Dictionary of National Biography, 1885-1900/Belasyse, Anthony

550967Dictionary of National Biography, 1885-1900, Volume 04 — Belasyse, Anthony1885Thompson Cooper

BELASYSE, ANTHONY, LL.D. (d. 1552), civilian, sometimes called Bellows and Bellowsesse, was a younger son of Thomas Belasyse, Esq., of Henknowle, co. Durham. He proceeded bachelor of the civil law in the university of Cambridge in 1520, and was afterwards created LL.D., but it is supposed that he took that degree in a foreign university. In 1528 he was admitted an advocate. On 4 May 1533 he obtained the rectory of Whickham, co. Durham, being collated to it by Bishop Tunstal, who on 7 June following ordained him priest. In the same year he was presented to the vicarage of St. Oswald in the city of Durham. In 1539 he became vicar of Brancepeth in the same county, and about this time he resigned Whickham. His name is subscribed to the decree of convocation, 9 July 1540, declaring the marriage of Henry VIII with Anne of Cleves to have been invalid. Later in the same year he obtained a prebend in the collegiate church of Auckland and a canonry at Westminster. Bonner, bishop of London, collated him to the archdeaconry of Colchester on 27 April 1543 (Newcourt, Repertorium, i. 91), and it is said that on the same day he obtained a prebend in the church of Ripon. He held also the mastership of the hospital of St. Edmund in Gateshead, and had a prebend in the collegiate church of Chester-le-Street. In January 1543-4 he was installed in the prebend of Heydour-cum-Walton in the church of Lincoln. In 1544 he was appointed a master in chancery, and on 17 Oct. in that year he was commissioned with the master of the rolls, John Tregonwell, and John Oliver, also masters in chancery, to hear causes in the absence of Lord Wriothesley, the lord chancellor. (Rymer, Foedera, ed. 1713, xv. 58).

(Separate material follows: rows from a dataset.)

(** Stores into the members of a frame, and into the frames of an image. *)
Definition set_fmt (x : Z) (f : img_frm) : img_frm := Img_frm x (buf_size f) (size f) (addr_y f) (addr_u f).
Definition set_buf_size (x : Z) (f : img_frm) : img_frm := Img_frm (fmt f) x (size f) (addr_y f) (addr_u f).
Definition set_size (x : img_size) (f : img_frm) : img_frm := Img_frm (fmt f) (buf_size f) x (addr_y f) (addr_u f).
Definition set_y (x : both) (f : img_frm) : img_frm := Img_frm (fmt f) (buf_size f) (size f) x (addr_u f).
Definition set_u (x : both) (f : img_frm) : img_frm := Img_frm (fmt f) (buf_size f) (size f) (addr_y f) x.

Definition on_cap_raw (g : img_frm -> img_frm) (m : cmr_cap_mem) : cmr_cap_mem :=
  Cmr_cap_mem (g (cap_raw m)) (cap_yuv m) (target_yuv m) (target_jpeg m) (thum_yuv m) (thum_jpeg m) (jpeg_tmp m) (scale_tmp m) (cap_yuv_rot m) (isp_tmp m).
Definition on_cap_yuv (g : img_frm -> img_frm) (m : cmr_cap_mem) : cmr_cap_mem :=
  Cmr_cap_mem (cap_raw m) (g (cap_yuv m)) (target_yuv m) (target_jpeg m) (thum_yuv m) (thum_jpeg m) (jpeg_tmp m) (scale_tmp m) (cap_yuv_rot m) (isp_tmp m).
Definition on_target_yuv (g : img_frm -> img_frm) (m : cmr_cap_mem) : cmr_cap_mem :=
  Cmr_cap_mem (cap_raw m) (cap_yuv m) (g (target_yuv m)) (target_jpeg m) (thum_yuv m) (thum_jpeg m) (jpeg_tmp m) (scale_tmp m) (cap_yuv_rot m) (isp_tmp m).
Definition on_target_jpeg (g : img_frm -> img_frm) (m : cmr_cap_mem) : cmr_cap_mem :=
  Cmr_cap_mem (cap_raw m) (cap_yuv m) (target_yuv m) (g (target_jpeg m)) (thum_yuv m) (thum_jpeg m) (jpeg_tmp m) (scale_tmp m) (cap_yuv_rot m) (isp_tmp m).
Definition on_cap_yuv_rot (g : img_frm -> img_frm) (m : cmr_cap_mem) : cmr_cap_mem :=
  Cmr_cap_mem (cap_raw m) (cap_yuv m) (target_yuv m) (target_jpeg m) (thum_yuv m) (thum_jpeg m) (jpeg_tmp m) (scale_tmp m) (g (cap_yuv_rot m)) (isp_tmp m).
(** The thumbnail's frames and the scaler's. *)
Definition on_misc (g1 g2 g3 : img_frm -> img_frm) (m : cmr_cap_mem) : cmr_cap_mem :=
  Cmr_cap_mem (cap_raw m) (cap_yuv m) (target_yuv m) (target_jpeg m) (g1 (thum_yuv m)) (g2 (thum_jpeg m)) (jpeg_tmp m) (g3 (scale_tmp m)) (cap_yuv_rot m) (isp_tmp m).

(** *** Sizes *)

Definition PIXEL_1P3_MEGA : Z := 0x180000.
Definition PIXEL_2P0_MEGA : Z := 0x200000.
Definition PIXEL_3P0_MEGA : Z := 0x300000.
Definition PIXEL_5P0_MEGA : Z := 0x500000.
Definition PIXEL_8P0_MEGA : Z := 0x800000.
Definition CMR_SLICE_HEIGHT : Z := 128.
Definition ISP_YUV_TO_RAW_GAP : Z := CMR_SLICE_HEIGHT.
Definition RAWRGB_BIT_WIDTH : Z := 10.
Definition CMR_ZOOM_FACTOR : Z := 2.
Definition CMR_JPEG_COMPRESS_FACTOR : Z := 1.
Definition JPEG_EXIF_SIZE : Z := 64 * 1024.
Definition BACK_CAMERA_ID : Z := 0.
Definition FRONT_CAMERA_ID : Z := 1.
Definition SENSOR_IMAGE_FORMAT_RAW : Z := 2.
Definition IMG_DATA_TYPE_JPEG : Z := 0.
Definition IMG_DATA_TYPE_YUV420 : Z := 2.
Definition IMG_DATA_TYPE_RAW : Z := 5.

Definition ADDR_BY_WORD (a : Z) : Z := Z.land (u32 (a + 3)) (u32 (Z.lnot 3)).
Definition CMR_JPEG_SZIE (w h : Z) : Z := u32 (w * h) / CMR_JPEG_COMPRESS_FACTOR.

Definition get_jpeg_size (width height thum_width thum_height : Z) : Z :=
  ADDR_BY_WORD (u32 (CMR_JPEG_SZIE width height + JPEG_EXIF_SIZE)).
Definition get_thum_yuv_size (width height thum_width thum_height : Z) : Z :=
  u32 (u32 (thum_width * thum_height) * 3) / 2.
Definition get_thum_jpeg_size (width height thum_width thum_height : Z) : Z :=
  ADDR_BY_WORD (CMR_JPEG_SZIE thum_width thum_height).
Definition get_scaler_tmp_size (width height thum_width thum_height : Z) : Z :=
  u32 (u32 (width * CMR_SLICE_HEIGHT) * CMR_ZOOM_FACTOR).

(** [get_size], from THUM_YUV on. *)
Definition get_size : list (Z -> Z -> Z -> Z -> Z) := [get_thum_yuv_size; get_thum_jpeg_size; get_scaler_tmp_size].

(** *** How much memory to get *)

Record cap_size_to_mem := Cap_size_to_mem { pixel_num : Z; major_size : Z; minor_size : Z }.

Definition size_tab (l : list (Z * Z)) : list cap_size_to_mem :=
  zip_with (fun p s => Cap_size_to_mem p (Z.shiftl s.1 20) (Z.shiftl s.2 20))
    [PIXEL_1P3_MEGA; PIXEL_2P0_MEGA; PIXEL_3P0_MEGA; PIXEL_5P0_MEGA; PIXEL_8P0_MEGA] l.

(** [rotation]: CONFIG_BACK_CAMERA_ROTATION, CONFIG_FRONT_CAMERA_ROTATION. *)
Definition back_cam_mem_size_tab (rotation : bool) : list cap_size_to_mem :=
  size_tab (if rotation then [(6, 0); (8, 0); (11, 0); (16, 8); (16, 16)] else [(4, 0); (5, 0); (9, 0); (16, 0); (16, 8)]).
Definition back_cam_raw_mem_size_tab (rotation : bool) : list cap_size_to_mem :=
  size_tab (if rotation then [(8, 0); (8, 1); (7, 5); (16, 8); (24, 16)] else [(6, 0); (7, 0); (8, 0); (16, 0); (24, 4)]).
Definition front_cam_mem_size_tab (rotation : bool) : list cap_size_to_mem :=
  size_tab (if rotation then [(6, 0); (8, 0); (11, 0); (16, 8); (16, 16)] else [(4, 0); (5, 0); (7, 0); (16, 0); (16, 8)]).
Definition front_cam_raw_mem_size_tab (rotation : bool) : list cap_size_to_mem :=
  size_tab (if rotation then [(8, 0); (8, 1); (7, 5); (16, 8); (24, 16)] else [(6, 0); (7, 0); (8, 0); (16, 0); (24, 4)]).
Definition raw_mem_size_tab : list cap_size_to_mem := size_tab [(4, 4); (8, 8); (16, 2); (16, 0); (16, 8)].

(** The sizes of the two pieces; [None] is the error, for a NULL pointer or an
    image that is too large. *)
Definition camera_capture_buf_size (back_rotation front_rotation : bool) (camera_id sn_fmt : Z) (image_size : option img_size)
    : option (Z * Z) :=
  image_size ← image_size;
  let size_pixel := u32 (width image_size * height image_size) in
  let mem_tab :=
    if sn_fmt =? SENSOR_IMAGE_FORMAT_RAW then
      if camera_id =? BACK_CAMERA_ID then back_cam_raw_mem_size_tab back_rotation
      else if camera_id =? FRONT_CAMERA_ID then front_cam_raw_mem_size_tab front_rotation
      else raw_mem_size_tab
    else
      if camera_id =? BACK_CAMERA_ID then back_cam_mem_size_tab back_rotation
      else if camera_id =? FRONT_CAMERA_ID then front_cam_mem_size_tab front_rotation
      else raw_mem_size_tab in
  e ← find (fun e => size_pixel <=? pixel_num e) mem_tab;
  Some (major_size e, minor_size e).

(** *** The arrangement *)

(** [capture_mem] and the local variables that follow the two pieces: where
    the used part ends and what is left. *)
Record arrange := Arrange {
  capture_mem : list cmr_cap_mem;
  major_end : Z;
  major_res : Z;
  minor_end : Z;
  minor_res : Z
}.

Definition set_mem (l : list cmr_cap_mem) (s : arrange) : arrange := Arrange l (major_end s) (major_res s) (minor_end s) (minor_res s).
Definition take_major (n : Z) : M arrange unit :=
  modify (fun s => Arrange (capture_mem s) (u32 (major_end s + n)) (u32 (major_res s - n)) (minor_end s) (minor_res s)).
Definition take_minor (n : Z) : M arrange unit :=
  modify (fun s => Arrange (capture_mem s) (major_end s) (major_res s) (u32 (minor_end s + n)) (u32 (minor_res s - n))).

(** [cap_mem->... = ...], [cap_mem] pointing to the [k]th image. *)
Definition upd (k : nat) (g : cmr_cap_mem -> cmr_cap_mem) : M arrange unit :=
  s <- get ;;
  m <- lift OutOfBounds (capture_mem s !! k) ;;
  modify (set_mem (<[k := g m]> (capture_mem s))).

(** [CMR_NO_MEM(a, b)] *)
Definition CMR_NO_MEM (a b : Z) : M arrange unit := require (negb (a >? b)).

Definition shift (a : both) (o : Z) : both := Both (u32 (phy a + o)) (u32 (vir a + o)).

(** The arguments. *)
Record request := Request {
  sn_size : img_size;
  sn_trim : img_rect;
  image_size : img_size;
  orig_fmt : Z;
  cap_size : option img_size;
  thum_size : img_size;
  need_rot : Z;
  image_cnt : Z
}.

(** The numbers that the loops after the first image still need. *)
Record layout := Layout {
  channel_size : Z;
  raw_size : Z;
  y_to_raw : Z;
  yy_to_y : Z;
  yuv_raw_size : Z
}.

Section arrange.
Context (frm : cmr_cap_2_frm) (q : request).

Definition major_at (o : Z) : both := shift (addr_y (major_frm frm)) o.
Definition minor_at (o : Z) : both := shift (addr_y (minor_frm frm)) o.

Definition image_channel : Z := u32 (width (image_size q) * height (image_size q)).
Definition sn_channel : Z := u32 (width (sn_size q) * height (sn_size q)).

(** The rows above the capture: what is recovered when the sensor delivers
    more than is captured. *)
Definition raw_yy_to_y : Z :=
  if negb (width (image_size q) =? width (sn_size q)) || negb (height (image_size q) =? height (sn_size q)) then
    u32 (ISP_YUV_TO_RAW_GAP * width (sn_size q))
  else if truthy (start_y (sn_trim q)) then
    u32 (u32 (height (sn_size q) - rect_height (sn_trim q) - start_y (sn_trim q)) * width (sn_size q))
  else 0.

(** The first image of a RAW sensor: in the major piece the luma of the target,
    over the rows of the sensor's image, then the JPEG; the chroma where there
    is room. *)
Definition first_raw : M arrange layout :=
  let channel_size := sn_channel in
  let raw_size := u32 (channel_size * RAWRGB_BIT_WIDTH) / 8 in
  let y_to_raw := u32 (ISP_YUV_TO_RAW_GAP * width (sn_size q)) in
  let yy_to_y := raw_yy_to_y in
  let uv_size := u32 (Z.shiftr channel_size 1 + Z.shiftr yy_to_y 1) in
  let useless_raw := u32 (yy_to_y * RAWRGB_BIT_WIDTH) / 8 in
  let y := addr_y (major_frm frm) in
  upd 0 (on_target_yuv (set_y y)) ;;;
  upd 0 (on_cap_yuv (set_y (shift y yy_to_y))) ;;;
  upd 0 (on_cap_raw (fun f => set_buf_size raw_size (set_y (shift (shift y yy_to_y) y_to_raw) f))) ;;;
  let yuv_raw_size := u32 (raw_size + y_to_raw + yy_to_y + Z.shiftr channel_size 1) in
  let offset := u32 (raw_size + y_to_raw + yy_to_y - useless_raw) in
  s <- get ;;
  CMR_NO_MEM offset (major_res s) ;;;
  take_major offset ;;;
  let jpeg_size := get_jpeg_size (width (image_size q)) (height (image_size q)) (width (thum_size q)) (height (thum_size q)) in
  s <- get ;;
  CMR_NO_MEM jpeg_size (major_res s) ;;;
  upd 0 (on_target_jpeg (set_y (major_at (major_end s)))) ;;;
  take_major jpeg_size ;;;
  s <- get ;;
  u <- (if uv_size <? major_res s then
          upd 0 (on_target_yuv (set_u (major_at (major_end s)))) ;;;
          take_major uv_size ;;;
          ret (major_at (major_end s))
        else
          CMR_NO_MEM uv_size (minor_res s) ;;;
          upd 0 (on_target_yuv (set_u (addr_y (minor_frm frm)))) ;;;
          take_minor uv_size ;;;
          ret (addr_y (minor_frm frm))) ;;
  upd 0 (on_cap_yuv (fun f => set_u (shift u (Z.shiftr yy_to_y 1)) f)) ;;;
  upd 0 (on_cap_yuv (fun f => set_fmt IMG_DATA_TYPE_YUV420 (set_size (sn_size q) (set_buf_size (Z.shiftr (u32 (channel_size * 3)) 1) f)))) ;;;
  ret (Layout channel_size raw_size y_to_raw yy_to_y yuv_raw_size).

(** The planes of an image that does not come as RAW data; the result is
    [yy_to_y] and [offset]. *)
Definition yuv_planes (k : nat) (y : both) : M arrange (Z * Z) :=
  let channel_size := image_channel in
  upd k (on_target_yuv (fun f => set_u (shift y channel_size) (set_y y f))) ;;;
  let offset := Z.shiftr (u32 (channel_size * 3)) 1 in
  if orig_fmt q =? IMG_DATA_TYPE_JPEG then
    let tmp := u32 (u32 (start_y (sn_trim q) + rect_height (sn_trim q)) * width (sn_size q)) in
    let yy_to_y := u32 (channel_size - tmp) in
    upd k (on_cap_yuv (fun f => set_u (shift (shift y yy_to_y) sn_channel) (set_y (shift y yy_to_y) f))) ;;;
    ret (yy_to_y, u32 (offset + u32 (u32 (height (sn_size q) - start_y (sn_trim q) - rect_height (sn_trim q)) * width (sn_size q))))
  else
    cap_size <- lift NullPointer (cap_size q) ;;
    let yy_to_y := u32 (channel_size - u32 (width cap_size * height cap_size)) in
    upd k (on_cap_yuv (fun f => set_u (shift (shift y channel_size) (Z.shiftr yy_to_y 1)) (set_y (shift y yy_to_y) f))) ;;;
    ret (yy_to_y, offset).

(** Size and format of [cap_yuv]. *)
Definition cap_yuv_members (k : nat) : M arrange unit :=
  cap_size <- lift NullPointer (cap_size q) ;;
  upd k (on_cap_yuv (fun f => set_fmt IMG_DATA_TYPE_YUV420 (set_size cap_size (set_buf_size (Z.shiftr (u32 (image_channel * 3)) 1) f)))).

Definition first_yuv : M arrange layout :=
  r <- yuv_planes 0 (addr_y (major_frm frm)) ;;
  let offset := r.2 in
  s <- get ;;
  CMR_NO_MEM offset (major_res s) ;;;
  take_major offset ;;;
  let jpeg_size := get_jpeg_size (width (image_size q)) (height (image_size q)) (width (thum_size q)) (height (thum_size q)) in
  s <- get ;;
  CMR_NO_MEM jpeg_size (major_res s) ;;;
  upd 0 (on_target_jpeg (set_y (major_at (major_end s)))) ;;;
  take_major jpeg_size ;;;
  cap_yuv_members 0 ;;;
  ret (Layout image_channel 0 0 r.1 offset).

(** Size and format of [target_yuv]. *)
Definition target_yuv_members (l : layout) (k : nat) : M arrange unit :=
  upd k (on_target_yuv (fun f =>
    set_fmt IMG_DATA_TYPE_YUV420 (set_size (image_size q) (set_buf_size (Z.shiftr (u32 (channel_size l * 3)) 1) f)))).

(** The frames of [sizes] one after the other in the major piece, until one
    does not fit; the rest of [sizes] is returned with them. *)
Fixpoint alloc_major (sizes : list Z) : M arrange (list img_frm * list Z) :=
  match sizes with
  | [] => ret ([], [])
  | n :: rest =>
      s <- get ;;
      if major_res s >=? n then
        let y := major_at (major_end s) in
        take_major n ;;;
        r <- alloc_major rest ;;
        ret (Img_frm 0 n (Img_size 0 0) y (shift y (u32 (n * 2) / 3)) :: r.1, r.2)
      else ret ([], sizes)
  end.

Dr. Belasyse became master of Sherburne Hospital, co. Durham, in or about 1545, in which year Henry VIII granted to him, William Belasyse, and Margaret Simpson, the site of the priory of Newburgh in the county of York, with the demesne, lands, and other hereditaments; also certain manors in Westmoreland which had pertained to the dissolved monastery of Biland in Yorkshire. In 1546 he was holding the prebend of Timberscomb in the church of Wells, and three years later he was installed prebendary of Knaresborough-cum-Bickhill in the church of York. In January 1551-2 his name was inserted in a commission by which certain judges and civilians were authorised to assist Bishop Goodrich of Ely, the lord keeper, in hearing matters of chancery (Strype, Memorials, ii. 296, 488, fol.). It is said that he was one of the council of the north under Edward VI (Id. ii. 458, fol.), but the accuracy of this statement has been questioned. On 7 June 1552 he had a grant from the crown of a canonry in the church of Carlisle (Calendar of State Papers, Domestic, 1547-80, p.40), though he does not appear to have to admitted to it, and his death occurred in the following month. Having largely profited by the spoliation of the monasteries, he bestowed the valuable estates thus obtained at Newburgh and elsewhere on his nephew, Sir William Belasyse, whose grandson was ennobled with the title of Fauconberg by Charles I.

[Foss's Judges of England, v. 91, 279, 341; Surtees's Durham, i. 130, 131, 140, ii. 241, iii. 367, iv. (2) 82; Le Neve's Fasti (Hardy), i. 181, ii. 156, 342, iii. 197, 352; Cal. of State Papers (Dom. 1547-80), 23; Strype's Memorials (fol.), ii. 531; Original Letters relative to the English Reformation, ed. Robinson, 289 n; Coote's Civilians, 25; Cooper's Athenæ Cantab, i. 543.]